The record leads off with a somewhat special (try weird) The Quiet Resistance, the title song. A whispered nightmare of something you should never meet at night, with a truly meaty guitar underlay. Deep and dark as the good doctor ordered. This one set its steely hooks into us right away. And it does talk to our dark souls, it’s so evil.
This leads directly into the second song Caught in the Middle, a well-paced Melodic Metal track if there ever was one. And you should never take two when you can have a third one for free, right? Well, the crunchily aggressive Afterlife really took us by storm (video below).
So, now we got ourselves the rule of three of sorts. It’s this strategy that bands serve three good tracks first. And then stuff the disk full with mediocre material. Well, never fear. The Quiet Resistance doesn’t suffer too much from that trait.
However, the delivery curve of the record starts to flatten after that. The remarkable highlights in this section are If you Could, a sad ballad, full of haunted heartbreak. Say surprises by ending up being a power song of sorts stretching Ophuis’ vocals to a dark version of Evanescence-esque prowess. And that’s pretty cool.
High Enough will test your patience at first. But then Charlotte Wessels of Delain will chime in as a guest contributor with Manda Ophuis on this track. And this is where things really take off with some serious spice. The whole song has some sort of an Amaranthe-ish touch. But without the pitfalls the latter so ardently sports.
Some of the remaining songs start to be a bit (way) too electronic for my taste, kind of a Depeche Mode-induced pop metal style for some of them. And this – sadly – pulls the quality of the album down some. In other words, Nemesea‘s dark electro urges sometimes bubble to the surface. And not always in a good way.
Indeed, The Quiet Resistance is somewhat of a mixed bag. Suddenly the band lets loose with an abundance of power, just to swerve into some sort of space rock next. A further pity is the somewhat scarce selection of solos in there. The most memorable, albeit short one to be found in Release Me.
But then, oh surprise, Allein hits the tracklist. And just when I wanted to switch off and move on. This is the bonus track on The Quiet Resistance. And as often is the case, those last morsels rock.
Bang! Awake yet again! Rock’n’Roll! Yeehaa!
A mix of English and German, directly connecting to the first two songs – bad, dark, evil lyrics. Heli Reissenweber of Stahlzeit did the Rammstein-esque lyrics on that tracks. As is their wont, of course – they are a tribute band for the latter. And Manda Ophuis on full display and in full form. Just the way we like it.
So, what did The Quiet Resistance finally deliver?

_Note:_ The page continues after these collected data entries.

Definition character_cell (self : CharMap (QFont := QFont)) (row col : Z)
  : list (paint_call QFont) :=
  let char := row * _column_count self + col + fst (_range self) in
  let s := _square self in
  if char <=? snd (_range self) then
    [setClipRect (col * s) (row * s) s s;
     drawText (col * s + s / 2 - metrics_width (_font self) [char] / 2)
              (row * s + 4 + metrics_ascent (_font self)) [char]]
  else [].

Definition characters (self : CharMap (QFont := QFont)) (rows cols : list Z)
  : list (paint_call QFont) :=
  flat_map (fun row => flat_map (character_cell self row) cols) rows.

End Paint.
End CharMapPaint.

(** ** [svgview/view.py]: zooming *)

Module SvgZoom.
Import Py Method Method.Notations.
Open Scope method_scope.

(** A Python [float] is an IEEE 754 binary64 number; its arithmetic is
    that of [SpecFloat] with 53 bits of precision, rounding to nearest
    even. *)
Definition float : Type := spec_float.

Definition prec : Z := 53.
Definition emax : Z := 1024.

(** [x * y] *)
Definition fmul (x y : float) : float := SFmul prec emax x y.

(** [x / y]: [ZeroDivisionError] for a zero divisor *)
Definition truediv (x y : float) : result float :=
  match y with
  | S754_zero _ => Raise ZeroDivisionError
  | _ => Ok (SFdiv prec emax x y)
  end.

(** [x != y] *)
Definition fne (x y : float) : bool := negb (SFeqb x y).

(** the literals [1.1] (0x1.199999999999ap+0) and [1.0] *)
Definition mantissa_1_1 : positive := 4953959590107546.
Definition f_1_1 : float := S754_finite false mantissa_1_1 (-52).
Definition f_1_0 : float := S754_finite false 4503599627370496 (-52).

(** What [View] inherits from [QWebView]: [zoomFactor()] and the
    [setZoomFactor] that [View.setZoomFactor] calls through [super]. *)
Class QWebViewOps (QWebView : Type) : Type := {
  zoomFactor : QWebView -> float;
  QWebView_setZoomFactor : QWebView -> float -> QWebView
}.

Inductive zoom_signal : Type :=
| zoomFactorChanged (factor : float).

Section Zoom.
Context {QWebView : Type} `{QWebViewOps QWebView}.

Well first, this is a good record. The band delivers a varied mix of great metallic power and abundant ideas. And this leads to a piece that never bores and never gripes.
We truly fancied the added speed, stellar energy, and this darker, very Gothic orientation. And this turns The Quiet Resistance into one of the best albums Nemesea ever did. In the end, it is this spottiness that really irked us at times. And almost got on our bad side. But only almost.
Yet finally, our misgivings were relatively small potatoes. The Quiet Resistance is a fun record from a band in its prime.
In other words, we got ourselves a worthy successor to their last album.